From: Christoph Hellwig
quoted hunk ↗ jump to hunk
Sent: 14 June 2019 14:47
Many architectures (e.g. arm, m68 and sh) have always used exact
allocation in their dma coherent allocator, which avoids a lot of
memory waste especially for larger allocations.
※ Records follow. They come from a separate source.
(** A value the round trip is claimed for: the keys of its objects are sorted and
    distinct, and its numbers are integers. *)
Fixpoint canonical (v : Json) : bool :=
  match v with
  | JNull | JBool _ | JString _ => true
  | JNumber (Float _) => false
  | JNumber _ => true
  | JArray l => forallb canonical l
  | JObject l =>
      bt_sorted l && forallb (λ kv, canonical kv.2) l
  end.

(** What the code relies on: a printed value reads back, with or without the end of its
    line, and is one line. *)
Class JsonLaws `{SerdeJson, ToJson} := {
  from_to_string v : canonical v = true → from_str (to_string v) = Some v;
  from_to_string_line v : canonical v = true → from_str (to_string v +:+ lf_str) = Some v;
  to_string_line v : no_byte lf (to_string v) ∧ no_byte cr (to_string v);
  to_string_text v : trim (to_string v) = to_string v ∧ to_string v ≠ EmptyString;
}.

Lemma canonical_object kvs l :
  forallb (λ kv, canonical kv.2) kvs = true → canonical (JObject l) = true →
  canonical (JObject (bt_extend kvs l)) = true.
Proof.
  cbn [canonical]. rewrite !andb_true_iff. intros Hk [Hs Hl].
  split; [by apply bt_sorted_extend|by apply bt_extend_forallb].
Qed.

Lemma canonical_jobj kvs : forallb (λ kv, canonical kv.2) kvs = true → canonical (jobj kvs) = true.
Proof. intros Hk. by apply (canonical_object kvs []). Qed.

(** ** Characters beyond ASCII. *)
Class Unicode := {
  uni_lower : string → string;
  uni_alphanumeric : string → bool;
}.

(** [char::to_lowercase] and [str::to_lowercase]; the final-sigma rule is part of
    the table's answer for that character. *)
Definition lower_char `{Unicode} (ch : string) : string :=
  match ch with
  | String c EmptyString => String (ascii_lower c) EmptyString
  | _ => uni_lower ch
  end.
Definition to_lowercase `{Unicode} (s : string) : string :=
  concat_chars (map lower_char (chars s)).

(** [char::is_alphanumeric]. *)
Definition is_alphanumeric `{Unicode} (ch : string) : bool :=
  match ch with
  | String c EmptyString => is_ascii_alnum c
  | _ => uni_alphanumeric ch
  end.

(** A table with no entries: every character beyond ASCII is its own lower case
    and no letter; concrete inputs are evaluated with it. *)
Definition ascii_only : Unicode := {| uni_lower := λ ch, ch; uni_alphanumeric := λ _, false |}.

(** [Option::map(str::trim).filter(|s| !s.is_empty())]. *)
Definition trimmed_nonempty (o : option string) : option string :=
  match o with
  | Some s => if is_empty (trim s) then None else Some (trim s)
  | None => None
  end.

(** ** Lemmas. *)

Lemma to_lowercase_ascii `{Unicode} s :
  all_bytes (λ c, (N_of_ascii c <? 128)%N) s = true →
  to_lowercase s = to_ascii_lowercase s.
Proof.
  intros Hs. unfold to_lowercase. rewrite chars_ascii by done. clear Hs.
  induction s as [|c s IH]; [done|]. simpl. by rewrite IH.
Qed.

Lemma trimmed_nonempty_Some o s :
  trimmed_nonempty o = Some s ↔ ∃ r, o = Some r ∧ s = trim r ∧ s ≠ EmptyString.
Proof.
  unfold trimmed_nonempty. split.
  - destruct o as [r|]; [|done]. destruct (trim r) eqn:Hr; simpl; [done|].
    intros [= <-]. eauto.
  - intros (r & -> & -> & Hne). by destruct (trim r).
Qed.

(** ** A ledger of one JSON row per line, refusing at the first bad row.

    [row n line] reads the row of a line that is not blank; the lines are
    numbered from one. *)
Section Rows.
Context {E R : Type} (row : N → string → result E R).

Fixpoint parse_rows (n : N) (ls : list string) : result E (list R) :=
  match ls with
  | [] => Ok []
  | l :: ls' =>
      if is_empty (trim l) then parse_rows (n + 1) ls'
      else match row n l with
           | Ok r => match parse_rows (n + 1) ls' with
                     | Ok rs => Ok (r :: rs)
                     | Err e => Err e
                     end
           | Err e => Err e
           end
  end.

(** Every line that is not blank, with its number. *)
Fixpoint numbered (n : N) (ls : list string) : list (N * string) :=
  match ls with
  | [] => []
  | l :: ls' =>
      if is_empty (trim l) then numbered (n + 1) ls' else (n, l) :: numbered (n + 1) ls'
  end.

Lemma parse_rows_Ok n ls rs :
  parse_rows n ls = Ok rs ↔ Forall2 (λ nl r, row nl.1 nl.2 = Ok r) (numbered n ls) rs.
Proof.
  revert n rs. induction ls as [|l ls IH]; intros n rs; simpl.
  - split; [intros [= <-]; constructor|by inversion 1].
  - destruct (is_empty (trim l)); [apply IH|].
    destruct (row n l) as [r|e] eqn:Hr.
    + destruct (parse_rows (n + 1) ls) as [rs'|e] eqn:Hrs.
      * split.
        -- intros [= <-]. constructor; [done|]. by apply IH.
        -- inversion 1 as [|? r2 ? rs2 Hr2 Hrs2]; subst. simpl in Hr2.
           apply IH in Hrs2. congruence.
      * split; [done|]. inversion 1 as [|? r2 ? rs2 Hr2 Hrs2]; subst.
        apply IH in Hrs2. congruence.
    + split; [done|]. inversion 1; subst. simpl in *. congruence.
Qed.

Lemma parse_rows_app n l1 l2 :
  parse_rows n (app l1 l2) =
  match parse_rows n l1 with
  | Ok rs => match parse_rows (n + N.of_nat (length l1))%N l2 with
             | Ok rs' => Ok (app rs rs')
             | Err e => Err e
             end
  | Err e => Err e
  end.
Proof.
  revert n. induction l1 as [|l l1 IH]; intros n; cbn [app parse_rows length].
  - rewrite N.add_0_r. by destruct (parse_rows n l2).
  - replace (n + N.of_nat (S (length l1)))%N with (n + 1 + N.of_nat (length l1))%N by lia.
    destruct (is_empty (trim l)); [apply IH|]. destruct (row n l); [|done].
    rewrite IH. destruct (parse_rows (n + 1) l1); [|done]. by destruct (parse_rows _ l2).
Qed.

(** A refusal is the refusal of the first row that has one. *)
Lemma parse_rows_Err n ls e :
  parse_rows n ls = Err e ↔
  ∃ l1 nl l2, numbered n ls = app l1 (nl :: l2) ∧ row nl.1 nl.2 = Err e ∧
    Forall (λ x, is_ok (row x.1 x.2) = true) l1.
Proof.
  revert n. induction ls as [|l ls IH]; intros n; simpl.
  - split; [done|]. intros (l1 & nl & l2 & H & _). by destruct l1.
  - destruct (is_empty (trim l)); [apply IH|].
    destruct (row n l) as [r|e'] eqn:Hr.
    + transitivity (parse_rows (n + 1) ls = Err e).
      { destruct (parse_rows (n + 1) ls); naive_solver. }
      rewrite IH. split.
      * intros (l1 & nl & l2 & -> & Hnl & Hl1). exists ((n, l) :: l1), nl, l2.
        split_and!; [done..|]. constructor; [|done]. simpl. by rewrite Hr.
      * intros ([|x l1] & nl & l2 & H & Hnl & Hl1); simpl in H; injection H as <- H.
        -- simpl in Hnl. congruence.
        -- inversion Hl1; subst. by exists l1, nl, l2.
    + split.
      * intros [= ->]. exists [], (n, l), (numbered (n + 1) ls). auto.
      * intros ([|x l1] & nl & l2 & H & Hnl & Hl1); simpl in H; injection H as <- H.
        -- simpl in Hnl. congruence.
        -- inversion Hl1 as [|? ? Hx _]; subst. simpl in Hx. by rewrite Hr in Hx.
Qed.
End Rows.

(** ** A concrete printer and parser, for examples. *)

(** The bits of a code, as text. *)
Fixpoint bits (p : positive) : string :=
  match p with xH => "" | xO p' => String "0" (bits p') | xI p' => String "1" (bits p') end.

Fixpoint of_bits (s : string) : positive :=
  match s with
  | EmptyString => xH
  | String c s' => if ascii_dec c "0" then xO (of_bits s') else xI (of_bits s')
  end.

Lemma of_bits_bits p : of_bits (bits p) = p.
Proof. induction p as [p IH|p IH|]; cbn; by rewrite ?IH. Qed.

Lemma bits_digits p : all_bytes is_ascii_digit (bits p) = true.
Proof. induction p as [p IH|p IH|]; [exact IH|exact IH|done]. Qed.

(** A tree of leaves: the shape of a value. *)
Definition sf_code (f : spec_float) : bool + (bool + (unit + (bool * positive * Z))) :=
  match f with
  | S754_zero b => inl b | S754_infinity b => inr (inl b) | S754_nan => inr (inr (inl tt))
  | S754_finite b m e => inr (inr (inr (b, m, e)))
  end.
Definition sf_decode (c : bool + (bool + (unit + (bool * positive * Z)))) : spec_float :=
  match c with
  | inl b => S754_zero b | inr (inl b) => S754_infinity b | inr (inr (inl _)) => S754_nan
  | inr (inr (inr (b, m, e))) => S754_finite b m e
  end.
Lemma sf_decode_code f : sf_decode (sf_code f) = f.
Proof. by destruct f. Qed.

Notation leaf := (unit + bool + N + Z + (bool + (bool + (unit + (bool * positive * Z)))) + string)%type.

Fixpoint json_tree (v : Json) : gen_tree leaf :=
  match v with
  | JNull => GenLeaf (inl (inl (inl (inl (inl tt)))))
  | JBool b => GenLeaf (inl (inl (inl (inl (inr b)))))
  | JNumber (PosInt n) => GenLeaf (inl (inl (inl (inr n))))
  | JNumber (NegInt z) => GenLeaf (inl (inl (inr z)))
  | JNumber (Float f) => GenLeaf (inl (inr (sf_code f)))
  | JString s => GenLeaf (inr s)
  | JArray l => GenNode 0 (map json_tree l)
  | JObject l => GenNode 1 (map (λ kv, GenNode 2 [GenLeaf (inr kv.1); json_tree kv.2]) l)
  end.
Lift this behavior
into the generic allocator so that dma-direct and the generic IOMMU
code benefit from this behavior as well.
Signed-off-by: Christoph Hellwig <hch@lst.de>
---
include/linux/dma-contiguous.h | 8 +++++---
kernel/dma/contiguous.c | 17 +++++++++++------
2 files changed, 16 insertions(+), 9 deletions(-)
diff --git a/include/linux/dma-contiguous.h b/include/linux/dma-contiguous.h
index c05d4e661489..2e542e314acf 100644
--- a/include/linux/dma-contiguous.h
+++ b/include/linux/dma-contiguous.h
@@ -161,15 +161,17 @@ static inline struct page *dma_alloc_contiguous(struct device *dev, size_t size,
gfp_t gfp)
{
int node = dev ? dev_to_node(dev) : NUMA_NO_NODE;
- size_t align = get_order(PAGE_ALIGN(size));
+ void *cpu_addr = alloc_pages_exact_node(node, size, gfp);
- return alloc_pages_node(node, gfp, align);
+ if (!cpu_addr)
+ return NULL;
+ return virt_to_page(p);
}
Does this still guarantee that requests for 16k will not cross a 16k boundary?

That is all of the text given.